=== THE DATA ===
(* ===== verification/Lf256Fifo.v ===== *)
(** * The 256-byte ring of [util/no_os_lf256fifo.c]

    Two 8-bit indices over a 256-byte array; the code relies on their
    wrap-around.  The descriptor and its array are blocks of a heap. *)
From S2P Require Import Prelude.

(** ** The code *)

Record lf256fifo : Type := LfFifo {
  lf_data : ptr;
  ffilled : Z;
  fempty : Z
}.

Record lf_mem : Type := LfMem {
  lf_fifos : heap lf256fifo;
  lf_bufs : heap (list Z)
}.

Definition on_fifos {A} : cmd (heap lf256fifo) A -> cmd lf_mem A :=
  zoom lf_fifos (fun h m => LfMem h (lf_bufs m)).

Definition on_bufs {A} : cmd (heap (list Z)) A -> cmd lf_mem A :=
  zoom lf_bufs (fun h m => LfMem (lf_fifos m) h).

(** The result is the return code and what [*fifo] was set to. *)
Definition lf256fifo_init (fifo_is_null : bool) : cmd lf_mem (Z * ptr) :=
  if fifo_is_null then mret (- EINVAL, None) else
  b ← on_fifos (halloc (LfFifo None 0 0));
  match b with
  | None => mret (- ENOMEM, None)
  | Some _ =>
      d ← on_bufs (halloc (replicate 256 0));
      _ ← on_fifos (hstore b (LfFifo d 0 0));
      match d with
      | None => _ ← on_fifos (hfree b); mret (- ENOMEM, None)
      | Some _ => mret (0, b)
      end
  end.

(** [fempty + 1] is computed in [int], so it can be 256. *)
Definition lf256fifo_is_full (fifo : ptr) : cmd lf_mem bool :=
  f ← on_fifos (hload fifo);
  mret (fempty f + 1 =? ffilled f).

Definition lf256fifo_is_empty (fifo : ptr) : cmd lf_mem bool :=
  f ← on_fifos (hload fifo);
  mret (fempty f =? ffilled f).

(** The second component is what [*c] was set to. *)
Definition lf256fifo_read (fifo : ptr) : cmd lf_mem (Z * option Z) :=
  e ← lf256fifo_is_empty fifo;
  if (e : bool) then mret (-1, None) else
  f ← on_fifos (hload fifo);
  buf ← on_bufs (hload (lf_data f));
  c ← the (buf !! Z.to_nat (ffilled f));
  _ ← on_fifos (hstore fifo (LfFifo (lf_data f) (u8 (ffilled f + 1)) (fempty f)));
  mret (0, Some c).

Definition lf256fifo_write (fifo : ptr) (c : Z) : cmd lf_mem Z :=
  full ← lf256fifo_is_full fifo;
  if (full : bool) then mret (-1) else
  f ← on_fifos (hload fifo);
  buf ← on_bufs (hload (lf_data f));
  _ ← the (buf !! Z.to_nat (fempty f));
  _ ← on_bufs (hstore (lf_data f) (<[Z.to_nat (fempty f) := c]> buf));
  _ ← on_fifos (hstore fifo (LfFifo (lf_data f) (ffilled f) (u8 (fempty f + 1))));
  mret 0.

Definition lf256fifo_flush (fifo : ptr) : cmd lf_mem unit :=
  f ← on_fifos (hload fifo);
  on_fifos (hstore fifo (LfFifo (lf_data f) (fempty f) (fempty f))).

(** The array is freed, the descriptor is not. *)
Definition lf256fifo_remove (fifo : ptr) : cmd lf_mem unit :=
  match fifo with
  | None => mret tt
  | Some _ =>
      f ← on_fifos (hload fifo);
      match lf_data f with
      | None => mret tt
      | Some _ => on_bufs (hfree (lf_data f))
      end
  end.

(** ** Specification *)

(** The bytes between the two indices, oldest first. *)
Definition lf_contents (f : lf256fifo) (buf : list Z) : list Z :=
  (fun k => buf !!! Z.to_nat ((ffilled f + k) mod 256))
    <$> seqZ 0 ((fempty f - ffilled f) mod 256).

(** In memory [m], [p] is a FIFO that reads from index [i] and holds [q]. *)
Definition lf_rep (m : lf_mem) (p : positive) (i : Z) (q : list Z) : Prop :=
  exists f b buf, cells (lf_fifos m) !! p = Some f /\ lf_data f = Some b /\
    cells (lf_bufs m) !! b = Some buf /\ length buf = 256%nat /\
    uint 8 (ffilled f) /\ uint 8 (fempty f) /\ i = ffilled f /\ q = lf_contents f buf.

(** ** Lemmas *)

Lemma lf_contents_length f buf :
  Z.of_nat (length (lf_contents f buf)) = (fempty f - ffilled f) mod 256.
Proof.
  unfold lf_contents. rewrite length_fmap, length_seqZ.
  pose proof (Z.mod_pos_bound (fempty f - ffilled f) 256). lia.
Qed.

Lemma lf_contents_read d i e buf :
  uint 8 i -> uint 8 e -> e <> i -> length buf = 256%nat ->
  exists c, buf !! Z.to_nat i = Some c /\
    lf_contents (LfFifo d i e) buf = c :: lf_contents (LfFifo d (u8 (i + 1)) e) buf.
Proof.
  intros Hi He Hne Hl. unfold lf_contents. cbn [ffilled fempty].
  destruct (lookup_lt_is_Some_2 buf (Z.to_nat i)) as [c Hc]; [ulia |].
  exists c. split; [done |]. unfold wrap. change (2 ^ 8) with 256.
  set (n := (e - i) mod 256).
  assert (n <> 0 /\ 0 <= n < 256) as [Hn0 Hn].
  { subst n. unfold uint in *. pose proof (Z.div_mod (e - i) 256).
    pose proof (Z.mod_pos_bound (e - i) 256). ulia. }
  rewrite Zminus_mod_idemp_r. replace (e - (i + 1)) with (e - i - 1) by lia.
  rewrite <- Zminus_mod_idemp_l. fold n. rewrite (Z.mod_small (n - 1)) by lia.
  rewrite seqZ_cons by lia. cbn [fmap list_fmap]. f_equal.
  - rewrite Z.add_0_r, Z.mod_small by ulia. by apply list_lookup_total_correct.
  - rewrite <- (fmap_add_seqZ 1 0), <- list_fmap_compose. apply list_fmap_ext.
    intros _ k _. unfold compose. by rewrite Zplus_mod_idemp_l, Z.add_assoc.
Qed.

Lemma lf_contents_write d i e buf c :
  uint 8 i -> uint 8 e -> (e - i) mod 256 < 255 -> length buf = 256%nat ->
  lf_contents (LfFifo d i (u8 (e + 1))) (<[Z.to_nat e := c]> buf)
  = lf_contents (LfFifo d i e) buf ++ [c].
Proof.
  intros Hi He Hn Hl. unfold lf_contents. cbn [ffilled fempty].
  unfold wrap. change (2 ^ 8) with 256.
  rewrite Zminus_mod_idemp_l. replace (e + 1 - i) with (e - i + 1) by lia.
  rewrite <- Zplus_mod_idemp_l. set (n := (e - i) mod 256) in *.
  assert (0 <= n) as Hn0 by (subst n; apply Z.mod_pos_bound; lia).
  rewrite (Z.mod_small (n + 1)) by lia. rewrite seqZ_app, fmap_app by lia.
  assert ((i + n) mod 256 = e) as Ee.
  { subst n. rewrite Zplus_mod_idemp_r. replace (i + (e - i)) with e by lia.
    apply Z.mod_small. ulia. }
  f_equal.
  - apply list_fmap_ext. intros _ k Hk%list_elem_of_lookup_2%elem_of_seqZ.
    apply list_lookup_total_insert_ne. intros E.
    apply Z2Nat.inj in E; [| ulia | apply Z.mod_pos_bound; lia].
    rewrite <- Ee in E. unfold uint in *.
    pose proof (Z.div_mod (i + n) 256). pose proof (Z.div_mod (i + k) 256). lia.
  - rewrite Z.add_0_l, (seqZ_cons n) by lia. cbn [fmap list_fmap]. f_equal.
    rewrite Ee. apply list_lookup_total_insert_eq. ulia.
Qed.

(** Full, for the code, is 255 bytes with a read index above zero. *)
Lemma lf_full_iff i e :
  uint 8 i -> uint 8 e -> (e + 1 =? i) = true <-> (e - i) mod 256 = 255 /\ i <> 0.
Proof.
  intros Hi He. rewrite Z.eqb_eq. unfold uint in *. change (2 ^ 8) with 256 in *.
  pose proof (Z.div_mod (e - i) 256). pose proof (Z.mod_pos_bound (e - i) 256). lia.
Qed.

(** Run a command of the ring on a memory whose blocks are known. *)
Ltac lf_run :=
  repeat (erewrite bind_done; [| first
    [ by apply zoom_done, hload_done; simplify_map_eq
    | by eapply zoom_done, hstore_done; simplify_map_eq
    | reflexivity ]]; cbn [lf_fifos lf_bufs cells lf_data ffilled fempty the]).

(** Replacing the descriptor or the array of a memory. *)
Definition lf_upd (m : lf_mem) (p b : positive) (f : lf256fifo) (buf : list Z) : lf_mem :=
  LfMem (Heap (<[p := f]> (cells (lf_fifos m))) (next_block (lf_fifos m)) (oom (lf_fifos m)))
        (Heap (<[b := buf]> (cells (lf_bufs m))) (next_block (lf_bufs m)) (oom (lf_bufs m))).

Section run.
  Context (m : lf_mem) (p b : positive) (buf : list Z) (i e : Z).
  Hypothesis Hf : cells (lf_fifos m) !! p = Some (LfFifo (Some b) i e).
  Hypothesis Hb : cells (lf_bufs m) !! b = Some buf.
  Hypothesis Hl : length buf = 256%nat.
  Hypothesis Hi : uint 8 i.
  Hypothesis He : uint 8 e.

Lemma lf_rep_here : lf_rep m p i (lf_contents (LfFifo (Some b) i e) buf).
Proof. exists (LfFifo (Some b) i e), b, buf. done. Qed.

Lemma lf_rep_upd i' e' buf' :
  length buf' = 256%nat -> uint 8 i' -> uint 8 e' ->
  lf_rep (lf_upd m p b (LfFifo (Some b) i' e') buf') p i'
    (lf_contents (LfFifo (Some b) i' e') buf').
Proof.
  intros. exists (LfFifo (Some b) i' e'), b, buf'. unfold lf_upd. simpl.
  splits; try done; by simplify_map_eq.
Qed.

Lemma lf_write_run c :
  lf256fifo_write (Some p) c m =
  if e + 1 =? i then Done (-1, m)
  else Done (0, lf_upd m p b (LfFifo (Some b) i (u8 (e + 1))) (<[Z.to_nat e := c]> buf)).
Proof using Hf Hb Hl He.
  unfold lf256fifo_write, lf256fifo_is_full. destruct m as [F B]. rewrite bind_assoc. lf_run.
  destruct (e + 1 =? i); [done |]. lf_run.
  destruct (lookup_lt_is_Some_2 buf (Z.to_nat e)) as [x Hx]; [ulia |].
  rewrite Hx. lf_run. done.
Qed.

Lemma lf_read_run :
  lf256fifo_read (Some p) m =
  if e =? i then Done ((-1, None), m)
  else match buf !! Z.to_nat i with
       | Some x => Done ((0, Some x), LfMem
           (Heap (<[p := LfFifo (Some b) (u8 (i + 1)) e]> (cells (lf_fifos m)))
                 (next_block (lf_fifos m)) (oom (lf_fifos m))) (lf_bufs m))
       | None => Undef
       end.
Proof using Hf Hb.
  unfold lf256fifo_read, lf256fifo_is_empty. destruct m as [F B]. rewrite bind_assoc. lf_run.
  destruct (e =? i); [done |]. lf_run. destruct (buf !! Z.to_nat i); [| done]. by lf_run.
Qed.

End run.

(** ** Properties *)

(** C31: while fewer than 255 bytes are held a write appends its byte; a
    write to a ring of 255 bytes is refused and changes nothing, unless the
    read index is 0; a read returns the oldest byte and fails only on an empty
    ring; a flush empties the ring. *)
Theorem lf256fifo_is_queue m p i q c :
  lf_rep m p i q ->
  (Z.of_nat (length q) < 255 -> exists m', lf256fifo_write (Some p) c m = Done (0, m') /\
     lf_rep m' p i (q ++ [c])) /\
  (length q = 255%nat -> i <> 0 -> lf256fifo_write (Some p) c m = Done (-1, m)) /\
  match q with
  | [] => lf256fifo_read (Some p) m = Done ((-1, None), m)
  | x :: q' => exists m', lf256fifo_read (Some p) m = Done ((0, Some x), m') /\
      lf_rep m' p (u8 (i + 1)) q'
  end /\
  exists m' i', lf256fifo_flush (Some p) m = Done (tt, m') /\ lf_rep m' p i' [].
Proof.
  intros (f & b & buf & Hf & Hd & Hb & Hl & Hi & He & -> & ->).
  destruct f as [d i e]. cbn [lf_data ffilled fempty] in *. subst d.
  pose proof (lf_contents_length (LfFifo (Some b) i e) buf) as Hlen.
  pose proof (lf_full_iff i e Hi He) as Hfull. cbn [ffilled fempty] in Hlen.
  splits.
  - intros Hn. rewrite (lf_write_run m p b buf i e) by done.
    assert ((e + 1 =? i) = false) as -> by (apply not_true_is_false; rewrite Hfull; lia).
    eexists. split; [done |]. rewrite <- lf_contents_write by (done || lia).
    apply lf_rep_upd; [by rewrite length_insert | done | by apply wrap_uint].
  - intros Hn Hi0. rewrite (lf_write_run m p b buf i e) by done.
    assert ((e + 1 =? i) = true) as -> by (rewrite Hfull; lia). done.
  - rewrite (lf_read_run m p b buf i e) by done. destruct (Z.eqb_spec e i) as [-> | Hne].
    + rewrite Z.sub_diag in Hlen. by destruct (lf_contents _ _).
    + destruct (lf_contents_read (Some b) i e buf) as (x & Hx & ->); [done.. |].
      rewrite Hx. eexists. split; [done |].
      exists (LfFifo (Some b) (u8 (i + 1)) e), b, buf. simpl.
      splits; try done; [by simplify_map_eq | by apply wrap_uint..].
  - eexists. exists e. unfold lf256fifo_flush. destruct m as [F B]. lf_run.
    unfold on_fifos. erewrite zoom_done; [| by eapply hstore_done; simplify_map_eq].
    split; [done |]. exists (LfFifo (Some b) e e), b, buf. simpl.
    splits; try done; [by simplify_map_eq |].
    unfold lf_contents. simpl. by rewrite Z.sub_diag.
Qed.

(** The wrap-around is missed when the read index is 0: the 256th byte
    written is accepted and the ring then reads as empty, all 256 bytes lost. *)
Theorem lf256fifo_overflow_at_zero m p q c :
  lf_rep m p 0 q -> length q = 255%nat ->
  exists m', lf256fifo_write (Some p) c m = Done (0, m') /\ lf_rep m' p 0 [].
Proof.
  intros (f & b & buf & Hf & Hd & Hb & Hl & Hi & He & Hi0 & ->) Hq.
  destruct f as [d i e]. cbn [lf_data ffilled fempty] in *. subst d. subst i.
  pose proof (lf_contents_length (LfFifo (Some b) 0 e) buf) as Hlen. simpl in Hlen.
  rewrite Hq, Z.sub_0_r, Z.mod_small in Hlen by ulia.
  rewrite (lf_write_run m p b buf 0 e) by done.
  destruct (Z.eqb_spec (e + 1) 0); [lia |]. eexists. split; [done |].
  replace e with 255 by lia.
  pose proof (lf_rep_upd m p b 0 0 (<[Z.to_nat 255 := c]> buf)) as H.
  apply H; [by rewrite length_insert | done..].
Qed.

(** A ring with a byte in it, and one that holds 255 bytes from index 0. *)
Definition lf_example (e : Z) : lf_mem :=
  LfMem (Heap {[1%positive := LfFifo (Some 1%positive) 0 e]} 2%positive [])
        (Heap {[1%positive := replicate 256 7]} 2%positive []).

Lemma lf_example_rep e :
  uint 8 e ->
  lf_rep (lf_example e) 1 0
    (lf_contents (LfFifo (Some 1%positive) 0 e) (replicate 256 7)).
Proof. intros He. exists (LfFifo (Some 1%positive) 0 e), 1%positive, (replicate 256 7). done. Qed.

Lemma lf256fifo_is_queue_witness :
  lf256fifo_read (Some 1%positive) (lf_example 1)
    = Done ((0, Some 7), LfMem
        (Heap {[1%positive := LfFifo (Some 1%positive) 1 1]} 2%positive [])
        (lf_bufs (lf_example 1))) /\
  exists m', lf256fifo_write (Some 1%positive) 9 (lf_example 1) = Done (0, m') /\
    lf_rep m' 1 0 [7; 9].
Proof.
  split; [vm_compute; reflexivity |].
  apply (lf256fifo_is_queue (lf_example 1) 1 0 [7] 9); [| simpl; lia].
  apply (lf_example_rep 1). vm_compute. split; [discriminate | reflexivity].
Defined.

Lemma lf256fifo_overflow_at_zero_witness :
  exists m', lf256fifo_write (Some 1%positive) 9 (lf_example 255) = Done (0, m') /\
    lf_rep m' 1 0 [].
Proof.
  apply (lf256fifo_overflow_at_zero (lf_example 255) 1
    (lf_contents (LfFifo (Some 1%positive) 0 255) (replicate 256 7))).
  - apply lf_example_rep. vm_compute. split; [discriminate | reflexivity].
  - vm_compute. reflexivity.
Defined.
===
ASSIGNED TASK: If a line comes after the one containing "From S2P Require Import Prelude.", leave it out; set down every line of the data before it, and that line itself, exactly.

SOLUTION TO THIS PROBLEM:
(* ===== verification/Lf256Fifo.v ===== *)
(** * The 256-byte ring of [util/no_os_lf256fifo.c]

    Two 8-bit indices over a 256-byte array; the code relies on their
    wrap-around.  The descriptor and its array are blocks of a heap. *)
From S2P Require Import Prelude.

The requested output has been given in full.